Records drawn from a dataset

━━━━━━━━

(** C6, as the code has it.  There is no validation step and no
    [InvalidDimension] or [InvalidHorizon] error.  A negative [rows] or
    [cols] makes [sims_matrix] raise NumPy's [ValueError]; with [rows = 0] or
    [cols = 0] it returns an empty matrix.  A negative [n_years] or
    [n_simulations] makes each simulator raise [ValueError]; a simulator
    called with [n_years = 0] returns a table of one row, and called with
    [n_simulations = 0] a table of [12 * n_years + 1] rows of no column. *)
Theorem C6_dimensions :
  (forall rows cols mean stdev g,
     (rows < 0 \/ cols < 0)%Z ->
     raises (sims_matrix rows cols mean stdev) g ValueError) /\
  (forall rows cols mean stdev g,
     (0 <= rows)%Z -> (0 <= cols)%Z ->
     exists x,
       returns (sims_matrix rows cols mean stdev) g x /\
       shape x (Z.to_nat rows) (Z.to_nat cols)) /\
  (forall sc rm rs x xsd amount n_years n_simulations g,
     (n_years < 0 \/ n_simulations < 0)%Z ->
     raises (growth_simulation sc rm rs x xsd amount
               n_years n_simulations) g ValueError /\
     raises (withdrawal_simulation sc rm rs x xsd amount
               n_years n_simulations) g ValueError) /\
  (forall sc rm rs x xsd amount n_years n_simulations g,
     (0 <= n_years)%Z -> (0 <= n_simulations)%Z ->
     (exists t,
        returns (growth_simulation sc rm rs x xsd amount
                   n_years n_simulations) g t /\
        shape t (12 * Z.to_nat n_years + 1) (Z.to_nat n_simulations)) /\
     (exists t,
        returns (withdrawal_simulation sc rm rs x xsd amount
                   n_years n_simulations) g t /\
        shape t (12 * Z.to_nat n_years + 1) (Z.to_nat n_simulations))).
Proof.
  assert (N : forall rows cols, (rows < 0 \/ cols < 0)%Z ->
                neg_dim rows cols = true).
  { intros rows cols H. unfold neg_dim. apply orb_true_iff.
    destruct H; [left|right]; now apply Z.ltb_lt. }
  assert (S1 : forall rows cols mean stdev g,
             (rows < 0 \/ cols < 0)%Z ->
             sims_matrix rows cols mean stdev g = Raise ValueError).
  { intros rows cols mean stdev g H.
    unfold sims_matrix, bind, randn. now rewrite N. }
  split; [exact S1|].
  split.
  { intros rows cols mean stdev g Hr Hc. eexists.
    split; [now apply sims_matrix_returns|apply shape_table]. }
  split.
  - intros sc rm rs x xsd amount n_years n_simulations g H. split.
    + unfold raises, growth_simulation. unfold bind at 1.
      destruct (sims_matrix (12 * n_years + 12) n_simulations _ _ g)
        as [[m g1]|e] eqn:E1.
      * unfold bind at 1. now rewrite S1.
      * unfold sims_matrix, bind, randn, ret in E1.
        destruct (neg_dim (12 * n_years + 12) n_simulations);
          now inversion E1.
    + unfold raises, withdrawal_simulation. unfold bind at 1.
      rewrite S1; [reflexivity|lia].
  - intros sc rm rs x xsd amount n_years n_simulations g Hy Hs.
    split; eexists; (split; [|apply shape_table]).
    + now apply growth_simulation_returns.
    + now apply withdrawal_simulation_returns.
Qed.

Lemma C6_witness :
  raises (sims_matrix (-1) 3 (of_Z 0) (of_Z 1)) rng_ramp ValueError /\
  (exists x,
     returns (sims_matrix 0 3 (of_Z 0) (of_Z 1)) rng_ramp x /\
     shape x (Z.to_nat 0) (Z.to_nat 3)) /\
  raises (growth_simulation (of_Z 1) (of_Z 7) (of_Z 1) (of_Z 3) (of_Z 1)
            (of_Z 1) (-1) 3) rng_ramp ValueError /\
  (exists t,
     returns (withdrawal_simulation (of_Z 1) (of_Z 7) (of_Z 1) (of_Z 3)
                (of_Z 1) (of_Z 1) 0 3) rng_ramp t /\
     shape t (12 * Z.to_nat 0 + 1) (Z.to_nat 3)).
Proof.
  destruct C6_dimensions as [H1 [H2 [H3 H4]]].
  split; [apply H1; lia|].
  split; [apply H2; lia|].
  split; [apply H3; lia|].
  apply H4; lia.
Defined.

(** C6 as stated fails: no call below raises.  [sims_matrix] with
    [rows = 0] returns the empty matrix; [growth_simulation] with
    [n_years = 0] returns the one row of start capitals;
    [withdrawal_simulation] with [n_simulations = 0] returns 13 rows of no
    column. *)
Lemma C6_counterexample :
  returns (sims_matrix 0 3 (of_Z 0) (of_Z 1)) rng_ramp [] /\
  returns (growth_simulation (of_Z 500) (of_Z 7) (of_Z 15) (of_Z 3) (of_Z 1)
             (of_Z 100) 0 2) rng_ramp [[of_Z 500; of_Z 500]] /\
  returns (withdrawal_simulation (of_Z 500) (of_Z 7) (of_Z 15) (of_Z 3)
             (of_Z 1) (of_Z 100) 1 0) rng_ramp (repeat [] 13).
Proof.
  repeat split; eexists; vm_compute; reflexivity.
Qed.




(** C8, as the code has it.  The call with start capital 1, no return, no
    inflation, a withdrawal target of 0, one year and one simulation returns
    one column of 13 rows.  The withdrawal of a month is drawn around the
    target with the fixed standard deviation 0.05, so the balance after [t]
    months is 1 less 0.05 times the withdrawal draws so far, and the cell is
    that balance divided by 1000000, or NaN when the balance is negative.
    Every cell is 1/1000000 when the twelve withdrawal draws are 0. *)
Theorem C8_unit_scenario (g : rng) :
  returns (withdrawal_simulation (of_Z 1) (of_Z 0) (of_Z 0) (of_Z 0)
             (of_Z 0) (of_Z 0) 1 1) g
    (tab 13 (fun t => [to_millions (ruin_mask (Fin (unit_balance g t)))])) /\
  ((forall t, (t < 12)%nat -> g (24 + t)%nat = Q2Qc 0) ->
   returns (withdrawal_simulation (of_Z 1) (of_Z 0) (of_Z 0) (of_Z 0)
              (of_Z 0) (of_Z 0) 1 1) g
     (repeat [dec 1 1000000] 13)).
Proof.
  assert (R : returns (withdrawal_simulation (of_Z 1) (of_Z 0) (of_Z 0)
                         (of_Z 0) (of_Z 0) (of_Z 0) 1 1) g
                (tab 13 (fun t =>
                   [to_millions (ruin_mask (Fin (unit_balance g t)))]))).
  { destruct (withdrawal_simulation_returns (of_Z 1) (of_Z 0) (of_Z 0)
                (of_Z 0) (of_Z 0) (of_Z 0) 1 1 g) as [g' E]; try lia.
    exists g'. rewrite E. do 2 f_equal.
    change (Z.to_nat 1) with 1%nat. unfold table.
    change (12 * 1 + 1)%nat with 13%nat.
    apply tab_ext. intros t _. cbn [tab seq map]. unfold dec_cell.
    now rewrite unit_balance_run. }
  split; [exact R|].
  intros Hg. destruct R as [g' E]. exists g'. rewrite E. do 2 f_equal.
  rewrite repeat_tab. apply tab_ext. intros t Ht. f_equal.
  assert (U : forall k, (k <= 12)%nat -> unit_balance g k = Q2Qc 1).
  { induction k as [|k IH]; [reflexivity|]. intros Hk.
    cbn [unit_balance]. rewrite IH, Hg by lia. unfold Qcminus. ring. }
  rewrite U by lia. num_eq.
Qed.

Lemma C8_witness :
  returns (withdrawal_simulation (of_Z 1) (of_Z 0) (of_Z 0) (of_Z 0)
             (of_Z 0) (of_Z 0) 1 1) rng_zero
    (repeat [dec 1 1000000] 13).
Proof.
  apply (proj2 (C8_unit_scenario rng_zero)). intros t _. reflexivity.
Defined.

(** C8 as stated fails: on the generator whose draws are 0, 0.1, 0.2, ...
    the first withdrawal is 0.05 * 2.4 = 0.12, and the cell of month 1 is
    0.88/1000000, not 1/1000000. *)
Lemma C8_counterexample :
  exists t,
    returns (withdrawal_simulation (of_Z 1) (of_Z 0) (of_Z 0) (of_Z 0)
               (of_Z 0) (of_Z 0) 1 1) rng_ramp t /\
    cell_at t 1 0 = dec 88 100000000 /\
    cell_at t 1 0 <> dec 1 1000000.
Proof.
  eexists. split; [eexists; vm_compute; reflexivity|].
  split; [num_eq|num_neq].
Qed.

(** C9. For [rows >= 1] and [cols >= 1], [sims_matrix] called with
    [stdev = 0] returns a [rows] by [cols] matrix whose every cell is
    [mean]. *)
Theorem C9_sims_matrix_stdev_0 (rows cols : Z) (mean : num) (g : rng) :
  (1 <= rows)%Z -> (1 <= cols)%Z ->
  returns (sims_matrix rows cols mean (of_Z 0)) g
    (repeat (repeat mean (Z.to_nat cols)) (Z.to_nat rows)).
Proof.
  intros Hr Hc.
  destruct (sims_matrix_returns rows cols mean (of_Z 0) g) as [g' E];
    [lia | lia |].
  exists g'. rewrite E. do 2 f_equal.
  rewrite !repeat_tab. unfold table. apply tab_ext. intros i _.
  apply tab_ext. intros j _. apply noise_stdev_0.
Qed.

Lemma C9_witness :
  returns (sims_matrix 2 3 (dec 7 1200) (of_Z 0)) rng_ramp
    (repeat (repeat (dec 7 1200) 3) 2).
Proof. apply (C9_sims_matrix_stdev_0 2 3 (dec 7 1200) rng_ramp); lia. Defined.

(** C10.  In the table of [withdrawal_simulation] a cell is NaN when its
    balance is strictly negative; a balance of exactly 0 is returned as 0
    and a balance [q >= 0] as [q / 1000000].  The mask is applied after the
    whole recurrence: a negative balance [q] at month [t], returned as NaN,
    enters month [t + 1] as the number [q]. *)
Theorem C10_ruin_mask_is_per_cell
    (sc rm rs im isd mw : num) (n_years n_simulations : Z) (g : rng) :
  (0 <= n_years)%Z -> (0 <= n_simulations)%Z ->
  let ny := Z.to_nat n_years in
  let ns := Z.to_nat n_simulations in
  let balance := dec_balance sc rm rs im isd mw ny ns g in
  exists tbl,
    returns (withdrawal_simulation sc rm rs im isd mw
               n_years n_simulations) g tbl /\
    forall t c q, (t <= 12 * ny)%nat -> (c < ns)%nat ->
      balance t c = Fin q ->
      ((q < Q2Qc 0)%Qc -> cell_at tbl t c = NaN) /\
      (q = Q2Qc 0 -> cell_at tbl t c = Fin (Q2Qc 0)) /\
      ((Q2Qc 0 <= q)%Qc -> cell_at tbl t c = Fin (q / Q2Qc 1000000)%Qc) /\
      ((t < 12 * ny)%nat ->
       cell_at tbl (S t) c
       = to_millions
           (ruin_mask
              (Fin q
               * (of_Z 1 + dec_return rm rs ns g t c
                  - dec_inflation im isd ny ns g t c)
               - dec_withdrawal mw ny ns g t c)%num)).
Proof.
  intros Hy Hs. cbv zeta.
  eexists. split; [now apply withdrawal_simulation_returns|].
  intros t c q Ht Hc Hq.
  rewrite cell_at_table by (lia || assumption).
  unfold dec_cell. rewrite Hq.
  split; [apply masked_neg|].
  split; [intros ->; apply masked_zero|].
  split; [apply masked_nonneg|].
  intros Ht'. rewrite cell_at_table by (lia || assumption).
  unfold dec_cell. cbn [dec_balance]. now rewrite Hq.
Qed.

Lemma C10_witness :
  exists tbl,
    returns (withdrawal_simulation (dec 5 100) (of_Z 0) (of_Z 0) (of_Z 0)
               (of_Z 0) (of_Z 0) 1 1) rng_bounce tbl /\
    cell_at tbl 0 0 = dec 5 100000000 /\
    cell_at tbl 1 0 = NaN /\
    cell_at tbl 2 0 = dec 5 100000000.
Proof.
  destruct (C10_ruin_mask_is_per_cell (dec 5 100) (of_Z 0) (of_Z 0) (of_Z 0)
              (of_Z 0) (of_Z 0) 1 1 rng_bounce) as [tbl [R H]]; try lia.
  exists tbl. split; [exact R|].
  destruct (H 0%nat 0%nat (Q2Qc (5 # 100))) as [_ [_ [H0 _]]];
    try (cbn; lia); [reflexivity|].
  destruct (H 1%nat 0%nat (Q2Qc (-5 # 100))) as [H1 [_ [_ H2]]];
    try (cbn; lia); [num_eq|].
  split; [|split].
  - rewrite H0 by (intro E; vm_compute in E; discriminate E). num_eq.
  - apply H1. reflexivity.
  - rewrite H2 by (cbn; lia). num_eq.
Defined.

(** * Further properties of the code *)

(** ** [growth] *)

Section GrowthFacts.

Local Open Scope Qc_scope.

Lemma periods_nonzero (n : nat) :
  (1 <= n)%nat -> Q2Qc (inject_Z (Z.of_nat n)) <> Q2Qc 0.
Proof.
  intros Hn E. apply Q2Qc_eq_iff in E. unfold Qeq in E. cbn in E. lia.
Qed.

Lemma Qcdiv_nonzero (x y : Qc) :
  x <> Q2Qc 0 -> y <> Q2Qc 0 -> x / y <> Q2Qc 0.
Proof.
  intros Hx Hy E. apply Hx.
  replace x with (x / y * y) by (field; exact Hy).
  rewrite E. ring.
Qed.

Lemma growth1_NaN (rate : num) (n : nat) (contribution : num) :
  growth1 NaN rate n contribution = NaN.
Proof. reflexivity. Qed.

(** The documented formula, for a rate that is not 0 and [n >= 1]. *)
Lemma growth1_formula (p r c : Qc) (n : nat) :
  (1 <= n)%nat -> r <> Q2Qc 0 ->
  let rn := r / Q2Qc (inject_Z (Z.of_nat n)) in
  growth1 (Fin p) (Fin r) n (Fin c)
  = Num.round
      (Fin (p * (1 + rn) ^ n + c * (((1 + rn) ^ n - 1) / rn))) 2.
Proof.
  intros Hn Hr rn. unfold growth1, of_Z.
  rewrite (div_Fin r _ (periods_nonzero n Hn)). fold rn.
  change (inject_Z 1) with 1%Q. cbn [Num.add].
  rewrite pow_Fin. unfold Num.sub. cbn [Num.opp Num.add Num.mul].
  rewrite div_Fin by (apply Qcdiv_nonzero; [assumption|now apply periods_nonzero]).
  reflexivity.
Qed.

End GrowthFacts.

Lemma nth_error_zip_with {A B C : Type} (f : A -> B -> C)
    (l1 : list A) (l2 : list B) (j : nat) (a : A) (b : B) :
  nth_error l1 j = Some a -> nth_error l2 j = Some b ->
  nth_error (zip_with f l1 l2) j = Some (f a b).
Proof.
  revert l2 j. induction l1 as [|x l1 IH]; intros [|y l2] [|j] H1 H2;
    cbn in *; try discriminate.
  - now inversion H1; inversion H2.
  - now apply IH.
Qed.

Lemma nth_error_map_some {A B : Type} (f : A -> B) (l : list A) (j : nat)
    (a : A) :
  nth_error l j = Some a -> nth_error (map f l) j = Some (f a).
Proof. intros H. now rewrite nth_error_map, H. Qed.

━━━━━━━━

- **Action item**:
Print exactly the lines above, between the one holding "(of_Z 1) (-1)" and the one holding "returns (withdrawal_simulation (of_Z 500)", inclusive, and nothing besides.

- **Solution for this exercise**:
            (of_Z 1) (-1) 3) rng_ramp ValueError /\
  (exists t,
     returns (withdrawal_simulation (of_Z 1) (of_Z 7) (of_Z 1) (of_Z 3)
                (of_Z 1) (of_Z 1) 0 3) rng_ramp t /\
     shape t (12 * Z.to_nat 0 + 1) (Z.to_nat 3)).
Proof.
  destruct C6_dimensions as [H1 [H2 [H3 H4]]].
  split; [apply H1; lia|].
  split; [apply H2; lia|].
  split; [apply H3; lia|].
  apply H4; lia.
Defined.

(** C6 as stated fails: no call below raises.  [sims_matrix] with
    [rows = 0] returns the empty matrix; [growth_simulation] with
    [n_years = 0] returns the one row of start capitals;
    [withdrawal_simulation] with [n_simulations = 0] returns 13 rows of no
    column. *)
Lemma C6_counterexample :
  returns (sims_matrix 0 3 (of_Z 0) (of_Z 1)) rng_ramp [] /\
  returns (growth_simulation (of_Z 500) (of_Z 7) (of_Z 15) (of_Z 3) (of_Z 1)
             (of_Z 100) 0 2) rng_ramp [[of_Z 500; of_Z 500]] /\
  returns (withdrawal_simulation (of_Z 500) (of_Z 7) (of_Z 15) (of_Z 3)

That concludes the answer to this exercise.